Why did Japan just have an election and what are its ramifications?
In December 2012, Shinzo Abe was elected to his second term as Japanese Prime Minister and commenced his 'Abenomics' programme in a bid to kick-start the stagnant economy. The programme was based around three so-called 'arrows,' namely monetary easing, fiscal stimulus and structural reforms. Five years on and the economy is starting to look on a firmer footing. Whilst inflation remains muted, economic growth has started to tick up, earnings momentum is coming through and corporate governance appears to be improving.
Earlier this year, Abe's approval rating hit a record low amidst a series of domestic scandals and unpopular policies. However, with the North Korean threat rising over the summer, Abe's firm rebukes and desire to move Japan away from its constitutional pacifism led to a rebound in his popularity. To capitalise on this, and a lack of any real opposition, he called a snap general election in September. He won in a landslide last week, sparking a likely push for a constitutional reform to Japanese pacifism.
Article 9 of the constitution states that Japan cannot have a standing military, with the unofficial understanding that it is allowed an army solely for self-defence. Abe's alleged desire is simply to make this unofficial policy unequivocal. The reform must be passed by referendum and he will face stern support for the well-regarded clause. However, he has cemented his backing in both houses of parliament and will likely be re-elected for another 3-year term as leader of the Liberal Democratic Party (of Japan) next year, giving him until 2021 to implement his desired anti-pacifist reform.
For the most part, his election victory reassures us of the growing attractiveness of Japan as his economic policies should support the market in the coming years. That is, of course, assuming that his constitutional reform agenda doesn't meaningfully detract from his focus on stimulating the Japanese economy. Equity investors have taken notice of these encouraging developments so far which has buoyed the Nikkei index to its highest level since 1996.
Is the European Central Bank set to start hiking rates like other central banks?

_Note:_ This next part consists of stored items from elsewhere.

(** * dicomrangeshifter: the range-shifter editor of [rangeshifter.py]

    A shallow embedding of the class [RangeShifter] (constructor, [add],
    [save]) and of the part of the pydicom document tree it reads and writes,
    followed by the properties of the editor.

    The source is Python 3: values are dynamically typed, a float is an IEEE
    754 binary64, an ordering comparison between [None] (or text) and a float
    raises [TypeError], and a bare name that is bound nowhere raises
    [NameError]. *)

From Stdlib Require Import ZArith String Ascii List Lia DecimalString.
From Stdlib Require Import Floats.SpecFloat.
From stdpp Require Import base option list strings gmap.

Local Open Scope string_scope.
Local Open Scope Z_scope.

(** ** Python floats: IEEE 754 binary64 *)

Module F64.
Definition prec : Z := 53.
Definition emax : Z := 1024.

Definition add : spec_float → spec_float → spec_float := SFadd prec emax.
Definition sub : spec_float → spec_float → spec_float := SFsub prec emax.

(** [float(z)] before the overflow check: round to nearest, ties to even. *)
Definition of_Z (z : Z) : spec_float := binary_normalize prec emax z 0 false.

Definition is_zero (f : spec_float) : bool :=
  match f with S754_zero _ => true | _ => false end.

Definition is_infinity (f : spec_float) : bool :=
  match f with S754_infinity _ => true | _ => false end.

(** Python compares an int with a float by their exact values. *)
Definition compare_Z (z : Z) (f : spec_float) : option comparison :=
  match f with
  | S754_nan => None
  | S754_infinity s => Some (if s then Gt else Lt)
  | S754_zero _ => Some (z ?= 0)
  | S754_finite s m e =>
      let v := cond_Zopp s (Zpos m) in
      Some (match e with
            | Zneg k => (z * 2 ^ Zpos k ?= v)
            | _ => (z ?= v * 2 ^ e)
            end)
  end.

(** The float literals of the source. *)
Definition lit_461 : spec_float := Eval vm_compute in of_Z 461.
Definition lit_421 : spec_float := Eval vm_compute in of_Z 421.
Definition lit_20 : spec_float := Eval vm_compute in of_Z 20.
Definition lit_23 : spec_float := Eval vm_compute in of_Z 23.
Definition lit_40 : spec_float := Eval vm_compute in of_Z 40.
End F64.

(** ** Python values and exceptions *)

(** The values of the documented argument types: [None], [bool], [int],
    [float] and [str]. Other built-in types (bytes, lists, tuples) are not
    represented. *)
Inductive pyval : Type :=
  | PyNone
  | PyBool (b : bool)
  | PyInt (z : Z)
  | PyFloat (f : spec_float)
  | PyStr (s : string).

Inductive exn : Type :=
  | TypeError (msg : string)
  | ValueError (msg : string)
  | AttributeError (msg : string)
  | NameError (msg : string)
  | IndexError (msg : string)
  | OverflowError (msg : string)
  | FileNotFoundError (msg : string)
  | InvalidDicomError (msg : string).

Inductive result (A : Type) : Type :=
  | Ok (a : A)
  | Raise (e : exn).
Global Arguments Ok {A} a.
Global Arguments Raise {A} e.

Global Instance result_ret : MRet result := λ A a, Ok a.
Global Instance result_bind : MBind result := λ A B f m,
  match m with
  | Ok a => f a
  | Raise e => Raise e
  end.

Definition raised {A} (r : result A) : Prop := ∃ e, r = Raise e.

(** Short-circuit [and] / [or] over conditions that may raise. *)
Definition py_and (a b : result bool) : result bool :=
  x ← a; if x : bool then b else Ok false.
Definition py_or (a b : result bool) : result bool :=
  x ← a; if x : bool then Ok true else b.

Definition type_name (v : pyval) : string :=
  match v with
  | PyNone => "NoneType"
  | PyBool _ => "bool"
  | PyInt _ => "int"
  | PyFloat _ => "float"
  | PyStr _ => "str"
  end.

(** The numeric view of a value: [bool] is a subclass of [int]. *)
Inductive num : Type :=
  | NInt (z : Z)
  | NFloat (f : spec_float).

Definition as_num (v : pyval) : option num :=
  match v with
  | PyBool b => Some (NInt (Z.b2z b))
  | PyInt z => Some (NInt z)
  | PyFloat f => Some (NFloat f)
  | _ => None
  end.

(** [isinstance(v, str)] and [isinstance(v, (float, int))]. *)
Definition isinstance_str (v : pyval) : bool :=
  match v with PyStr _ => true | _ => false end.
Definition isinstance_float_int (v : pyval) : bool :=
  match as_num v with Some _ => true | None => false end.

(** Three-way comparison of two numbers; [None] when unordered (NaN). *)
Definition num_compare (a b : num) : option comparison :=
  match a, b with
  | NInt x, NInt y => Some (x ?= y)
  | NInt x, NFloat g => F64.compare_Z x g
  | NFloat f, NInt y => CompOpp <$> F64.compare_Z y f
  | NFloat f, NFloat g => SFcompare f g
  end.

Definition unorderable (op : string) (a b : pyval) : exn :=
  TypeError ("'" +:+ op +:+ "' not supported between instances of '"
             +:+ type_name a +:+ "' and '" +:+ type_name b +:+ "'").

(** Ordering: numbers against numbers, text against text; anything else,
    [None] included, is unorderable. *)
Definition py_compare (op : string) (a b : pyval) : result (option comparison) :=
  match a, b with
  | PyStr s, PyStr t => Ok (Some (String.compare s t))
  | _, _ =>
      match as_num a, as_num b with
      | Some x, Some y => Ok (num_compare x y)
      | _, _ => Raise (unorderable op a b)
      end
  end.

Definition py_gt (a b : pyval) : result bool :=
  c ← py_compare ">" a b;
  Ok (match c with Some Gt => true | _ => false end).

Definition py_lt (a b : pyval) : result bool :=
  c ← py_compare "<" a b;
  Ok (match c with Some Lt => true | _ => false end).

Definition py_le (a b : pyval) : result bool :=
  c ← py_compare "<=" a b;
  Ok (match c with Some (Lt | Eq) => true | _ => false end).

(** [a == b] never raises. *)
Definition py_eq (a b : pyval) : bool :=
  match a, b with
  | PyNone, PyNone => true
  | PyStr s, PyStr t => bool_decide (s = t)
  | _, _ =>
      match as_num a, as_num b with
      | Some x, Some y =>
          match num_compare x y with Some Eq => true | _ => false end
      | _, _ => false
      end
  end.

Markets have been expecting the European Central Bank ("ECB") to announce a reduction of asset purchases next year since Draghi's speech in June at the Sintra conference in Portugal. The asset purchase programme started in 2015 and was reduced earlier this year by €20bn to monthly bond purchases of €60bn. Throughout this period, there has been a robust recovery in Europe with growth momentum and corporate earnings coming through. Since the start of the year, the euro has appreciated significantly on the back of political risks subsiding and a strengthening European economy. This put the ECB in a difficult position, since even a modest winding down of the bond buying programme may push the currency up further. Inflation still sits below the desired 2% and a further run in the euro would likely push this lower, something the central bank needs to avoid.
This week, Draghi announced that the ECB will reduce monthly net asset purchases from €60bn to €30bn starting from January 2018. The central bank has bought a lot of bonds in the last few years and with a number of these maturities coming due, it is estimated that the reinvestment flow will be on average €15bn a month in 2018. These will not be halted and accordingly, the ECB have made a clear differentiation between balance sheet expansion and ongoing reinvestment flows. As such, policy remains very accommodative, and they indicated that there is potential for the programme to increase in size and duration depending on how economic conditions progress. With asset purchases set to continue, there was no change announced to the current level of interest rates reinforced with a strong reiteration that they will remain at current levels well past the horizon of net asset purchases.
Central banks have become increasingly efficient in flagging monetary policy changes to investors well in advance of any likely moves. Given this, market reactions have been muted for the most part. We expect that central banks worldwide will act in this way going forward in order to manage expectations and avoid any market-moving event like the taper tantrum seen in 2013. When the ECB eventually raises interest rates, this will be on the back of a stable and improving economic outlook.